(** The query embedding: [None] without an embedder or when it raises. *)
Definition embed_query (st : MemoryStore) (query : string)
    : option (list float) :=
  match embedding_fn st with
  | Some f => f query
  | None => None
  end.

(** One round of the loop over [self.vectors]. *)
Definition query_step (query_emb : option (list float)) (query : string)
    (owner : option string) (results : list Hit) (v : VectorEntry)
    : list Hit :=
  if str_truthy owner && negb (String.eqb (default "" owner) (vec_owner v))
  then results
  else
    let score := entry_score query_emb query v in
    if (0 <? score)%float
    then results ++ [mkHit (vec_id v) (vec_owner v) (vec_text v) score
                           (vec_ts v) None]
    else results.

(** [results] after the loop and the sort, before the slice. *)
Definition ranked_hits (st : MemoryStore) (query : string)
    (owner : option string) : list Hit :=
  let query_emb := embed_query st query in
  let results := fold_left (query_step query_emb query owner) (vectors st) [] in
  sort_desc hit_score results.

(** [query_memory(query, owner, top_k)] *)
Definition query_memory (st : MemoryStore) (query : string)
    (owner : option string) (top_k : Z) : list Hit :=
  PyNum.slice_to (ranked_hits st query owner) top_k.

(** ** rag.py *)

Record RAGManager := mkManager {
  global_store : MemoryStore;
  user_stores : gmap string MemoryStore
}.

(** [RAGManager(embedding_fn, embedding_dim)] *)
Definition new_manager (fn : option Embedder) (dim : option Z) : RAGManager :=
  mkManager (new_store fn dim) ∅.

(** [_get_user_store(user_id)]: the store and the manager after the call. *)
Definition _get_user_store (mgr : RAGManager) (user_id : string)
    : MemoryStore * RAGManager :=
  match user_stores mgr !! user_id with
  | Some store => (store, mgr)
  | None =>
      let store := new_store (embedding_fn (global_store mgr))
                             (embedding_dim (global_store mgr)) in
      (store, mkManager (global_store mgr)
                        (<[user_id := store]> (user_stores mgr)))
  end.

(** [add_global_document(doc_id, text, timestamp)] *)
Definition add_global_document (mgr : RAGManager) (doc_id text : string)
    (timestamp : option float) (now : float) : RAGManager :=
  mkManager
    (add_conversation_turn (global_store mgr) "global" "system"
                           (doc_id +:+ ": " +:+ text) timestamp now)
    (user_stores mgr).

(** [add_user_document(user_id, doc_id, text, timestamp)]: the store object
    held by the map is the one that is appended to. *)
Definition add_user_document (mgr : RAGManager) (user_id doc_id text : string)
    (timestamp : option float) (now : float) : RAGManager :=
  let '(store, mgr1) := _get_user_store mgr user_id in
  let store' := add_conversation_turn store ("user:" +:+ user_id) "system"
                                      (doc_id +:+ ": " +:+ text) timestamp now in
  mkManager (global_store mgr1) (<[user_id := store']> (user_stores mgr1)).

(** [r['source'] = src; results.append(r)] *)
Definition tag_source (src : string) (results : list Hit) (r : Hit)
    : list Hit :=
  results ++ [mkHit (hit_id r) (hit_owner r) (hit_text r) (hit_score r)
                    (hit_timestamp r) (Some src)].

(** One round of the de-duplication loop over the sorted results. *)
Definition dedup_step (acc : gset string * list Hit) (r : Hit)
    : gset string * list Hit :=
  let '(seen_texts, merged) := acc in
  let t := hit_text r in
  if decide (t ∈ seen_texts) then (seen_texts, merged)
  else ({[ t ]} ∪ seen_texts, merged ++ [r]).

Definition dedup_by_text (sorted : list Hit) : list Hit :=
  snd (fold_left dedup_step sorted (∅, [])).

(** [retrieve(query, user_id, top_k_global, top_k_user)]: the merged hits
    and the manager after the call. *)
Definition retrieve (mgr : RAGManager) (query : string)
    (user_id : option string) (top_k_global top_k_user : Z)
    : list Hit * RAGManager :=
  let ghits := query_memory (global_store mgr) query (Some "global")
                            top_k_global in
  let results := fold_left (tag_source "global") ghits [] in
  if str_truthy user_id then
    let uid := default "" user_id in
    let '(store, mgr1) := _get_user_store mgr uid in
    let uhits := query_memory store query (Some ("user:" +:+ uid))
                              top_k_user in
    let results := fold_left (tag_source "user") uhits results in
    (dedup_by_text (sort_desc hit_score results), mgr1)
  else (dedup_by_text (sort_desc hit_score results), mgr).

(** [build_rag_context(query, user_id, k_global, k_user)] *)
Definition build_rag_context (mgr : RAGManager) (query : string)
    (user_id : option string) (k_global k_user : Z) : string * RAGManager :=
  let '(hits, mgr1) := retrieve mgr query user_id k_global k_user in
  match hits with
  | [] => ("", mgr1)
  | _ =>
      let parts :=
        map (fun h => "[" +:+ PyStr.upper (default "" (hit_source h)) +:+ "] "
                      +:+ hit_text h) hits in
      ("Relevant documents (RAG):" +:+ String "010" (PyStr.join (String "010" "") parts),
       mgr1)
  end.

(** ** react.py *)

Module Re.

Definition is_sentence_end (c : ascii) : bool :=
  (Ascii.eqb c "." || Ascii.eqb c "?" || Ascii.eqb c "!")%char.

(** [re.split(r"(?<=[\.\?\!])\s+", s)].  A separator starts at a space
    character that directly follows one of [. ? !] and runs to the end of
    that run of spaces; [skipping] holds inside a separator, [after_end]
    when the previous character is one of [. ? !]. *)
Fixpoint split_sentences_from (skipping after_end : bool)
    (cur : list ascii) (s : string) : list string :=
  match s with
  | EmptyString => [PyStr.of_rev cur]
  | String c s' =>
      if PyStr.is_space c then
        if skipping then split_sentences_from true false cur s'
        else if after_end
             then PyStr.of_rev cur :: split_sentences_from true false [] s'
             else split_sentences_from false false (c :: cur) s'
      else split_sentences_from false (is_sentence_end c) (c :: cur) s'
  end.

Definition split_sentences (s : string) : list string :=
  split_sentences_from false false [] s.

(** The class [[0-9=+\-*/^()]] *)
Definition is_math_char (c : ascii) : bool :=
  let n := PyStr.code c in
  ((48 <=? n) && (n <=? 57))%N
  || (Ascii.eqb c "=" || Ascii.eqb c "+" || Ascii.eqb c "-"
      || Ascii.eqb c "*" || Ascii.eqb c "/" || Ascii.eqb c "^"
      || Ascii.eqb c "(" || Ascii.eqb c ")")%char.

(** [re.search(r"[0-9=+\-*/^()]+", s)] as a truth value *)
Fixpoint search_math (s : string) : bool :=
  match s with
  | EmptyString => false
  | String c s' => is_math_char c || search_math s'
  end.

End Re.

(** One round of the loop over [sentences] in [_decompose_problem]. *)
Definition decompose_step (steps : list string) (s : string) : list string :=
  let s := PyStr.strip s in
  if negb (PyStr.truthy s) then steps
  else if Re.search_math s then steps ++ [s]
  else if PyStr.has_char "," s then
    let parts :=
      List.filter PyStr.truthy (map PyStr.strip (PyStr.split_on "," s)) in
    steps ++ parts
  else steps ++ [s].

(** [_decompose_problem(problem, rag_ctx)] *)
Definition _decompose_problem (problem rag_ctx : string) : list string :=
  let sentences := Re.split_sentences problem in
  let steps := fold_left decompose_step sentences [] in
  if PyStr.truthy rag_ctx
  then ("Consult relevant formulas and proofs: "
        +:+ PyStr.replace_char "010" " | " rag_ctx) :: steps
  else steps.

(** [{"tool": ..., "result": ...}] or [{"tool": ..., "error": ...}] *)
Inductive Verification :=
| VResult (tool result : string)
| VError (tool error : string).

(** [{"step": ..., "verification": ...}] *)
Record PlanStep := mkStep {
  step : string;
  verification : option Verification
}.

(** [{"problem", "rag_context", "plan", "duration"}] *)
Record Plan := mkPlan {
  plan_problem : string;
  plan_rag_context : string;
  plan_steps : list PlanStep;
  plan_duration : float
}.

(** [MCP.sympy_eval(step)] seen from the planner: the string it returns, or
    the message of the exception it raises. *)
Definition Verifier : Type := string -> string + string.

Record ReActPlanner := mkPlanner {
  rag : RAGManager;
  memory : MemoryStore
}.

(** One round of the loop over [decomposition]; [calls] logs every argument
    the verifier is called with. *)
Definition plan_step (sympy_eval : Verifier) (verify : bool)
    (acc : list PlanStep * list string) (s : string)
    : list PlanStep * list string :=
  let '(results, calls) := acc in
  if verify then
    match sympy_eval s with
    | inl sym_result =>
        (results ++ [mkStep s (Some (VResult "sympy" sym_result))],
         calls ++ [s])
    | inr e =>
        (results ++ [mkStep s (Some (VError "sympy" e))], calls ++ [s])
    end
  else (results ++ [mkStep s None], calls).

(** [plan(problem, user_id, verify)]; [t_start] and [t_end] are the two
    readings of [time.time()].  Returns the plan, the planner after the call
    and the log of verifier calls. *)
Definition plan (sympy_eval : Verifier) (p : ReActPlanner) (problem : string)
    (user_id : option string) (verify : bool) (t_start t_end : float)
    : Plan * ReActPlanner * list string :=
  let '(rag_ctx, rag1) := build_rag_context (rag p) problem user_id 3 3 in
  let decomposition := _decompose_problem problem rag_ctx in
  let '(results, calls) :=
    fold_left (plan_step sympy_eval verify) decomposition ([], []) in
  (mkPlan problem rag_ctx results (t_end - t_start)%float,
   mkPlanner rag1 (memory p), calls).

(** ** The specification's reading of [query]

    The definitions below follow the words of the specification; the
    theorems compare them with the loops above. *)

(** A record matches the owner filter when the filter is absent (or the
    empty string, which the code treats alike) or equals its owner. *)
Definition owner_matches (owner : option string) (v : VectorEntry) : bool :=
  negb (str_truthy owner) || String.eqb (default "" owner) (vec_owner v).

* * * * *

== Task directions ==
Restate word for word the lines of the data above, starting at the line containing "memory : MemoryStore" and ending at the line containing "let '(results, calls) := acc in", both included, and nothing more.

== Exercise output ==
  memory : MemoryStore
}.

(** One round of the loop over [decomposition]; [calls] logs every argument
    the verifier is called with. *)
Definition plan_step (sympy_eval : Verifier) (verify : bool)
    (acc : list PlanStep * list string) (s : string)
    : list PlanStep * list string :=
  let '(results, calls) := acc in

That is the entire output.